Можно себе представить, что по этому поводу думали и писали представители Конторы в своих подробных отчетах.
В этом же ряду находился и ЛТК (Литературно-театральный коллектив) – школьный театр, созданный и бессменно руководимый Исааком Семеновичем Збарским. Подбор пьес, которые ставились, читались и обсуждались в театре, и сам коллектив ЛТК, где практически на равных участвовали и восьмиклашки и студенты-старшекурсники, бывшие выпускники школы и преподаватели, все это не могло не вызывать раздражения.
В школу приезжали актеры опальной Таганки, неоднократно бывал и выступал Булат Окуджава, Михаил Анчаров, устраивались регулярные литературные концерты.
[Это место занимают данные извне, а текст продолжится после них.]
Lemma kinv_stmt s0 prog t p f k :
  kinv s0 prog k -> c_threads k t = Stmt f :: p -> kinv s0 prog (run_stmt t p f k).
Proof.
  intros [Hs Hf Hg Hsec Hw] Hp. pose proof (Hg t) as Hgt. rewrite Hp in Hgt. cbn in Hgt.
  apply andb_true_iff in Hgt as [Hh Hgp]. pose proof (holds_eq _ _ Hh) as Hk.
  assert (forall t', holds t' (run_stmt t p f k) = holds t' k) as Eh by done.
  split.
  - cbn. unfold run_section. rewrite fold_left_app. cbn. by rewrite Hs.
  - cbn. by rewrite Hk.
  - intros t'. rewrite Eh. cbn. destruct (decide (t' = t)) as [->|Hne]; [by rewrite fn_lookup_insert, Hh|by rewrite fn_lookup_insert_ne].
  - intros t'. rewrite <- Hsec. unfold running. rewrite Eh. cbn. f_equal. destruct (decide (t' = t)) as [->|Hne].
    + by rewrite fn_lookup_insert, Hp, Hh.
    + rewrite fn_lookup_insert_ne by done. unfold holds. rewrite Hk, bool_decide_eq_false_2; congruence.
  - cbn. intros t' Ht'. destruct (decide (t' = t)) as [->|Hne].
    + destruct (Hw t Ht') as [p' E]. congruence.
    + rewrite fn_lookup_insert_ne by done. by apply Hw.
Qed.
Из «внешних» запомнился цикл лекций о проблемах международной политики, которые прочел крупный, по-видимому, диссидентствующий, аналитик из МИДа, вернувшийся из длительной зарубежной командировки. Лекцию он начал с просьбы ничего не записывать и выключить магнитофон. Это произвело на всех «серьезное» впечатление. Идеи о «полюсности» современного мира, об устойчивости «трехполюсного мира» (СССР, США и Китай) и неустойчивости двухполюсного (СССР, США), столь модные сегодня, у меня остались в памяти с тех давних пор. (Возможность существования однополюсного мира даже диссидентствующий политолог тогда просто не мог себе представить).
Очевидно, что власть должна была быть недовольна и отсутствием «политически грамотного подхода» к «национальному» вопросу. Действительно, как написано в уже упомянутой статье Л.А. Ашкинази, «национальный вопрос … во 2-й … школе не стоял. И это – во времена не просто государственного (что одно время было модно подчеркивать), а активного государственного антисемитизма. По-видимому, отсутствие проявлений антисемитизма в этих школах было следствием культуры, которая всегда как-то ограничивает пошлость среды». Возможно, такое объяснение отсутствия антисемитизма во Второй школе и является частью правды, но весьма малой частью. Просмотрев выпускные фотографии тех лет, что легко сделать, зайдя на сайт Второй школы (http://www.school2.ru/), легко убедиться, что антисемитизм было проявлять почти некому. Именно этот факт и раздражал власти. Достоверно известно, что Овчинникова не раз вызывали в соответствующие инстанции и требовали, чтобы он навел порядок с приемом евреев в школу и хотя бы соблюдал среднюю процентную норму. Тем не менее, все оставалось по-прежнему.
Все эти факторы, в сочетании с массовым (по тем временам) отъездом преподавателей в Израиль, активной диссидентской деятельностью Якобсона (он в эти годы был редактором «Хроники текущих событий»), упомянутым делом Сигаловского, приемом в школу Сашки Даниэля26, не могли не вызвать недовольства, раздражения, а потом и озлобления властей. Начались бесконечные комиссии, проверки. В разгар всех этих событий сменилось Московское партийное руководство. «На Москву», т.е. первым секретарем МГК КПСС, был посажен недавний руководитель советских профсоюзов В.В. Гришин. «Проблема Второй школы» была доложена лично ему, и, проявив неожиданную образованность и способность к не вполне очевидным выводам, он сформулировал четкую и недвусмысленную позицию партии: «Лицеи нам не нужны, мы знаем, к чему они приводят».
Результат был очевиден. В 1971 году Овчинникова чуть было не исключили из партии (ограничились строгим выговором и снятием с работы без права преподавания в школах). Одновременно сняли с работы всех завучей. Владимир Федорович в последние годы был Директором ВМШ (по совместительству). Эту работу ему, к счастью, не запретили, а у руководства Мехмата хватило гражданского мужества не проявить похвального рвения. Долгие годы это было для него единственной возможностью заработка.
Так закончился романтический период развития Второй школы. То, что называлось Второй школой впоследствии, не является предметом этих записок.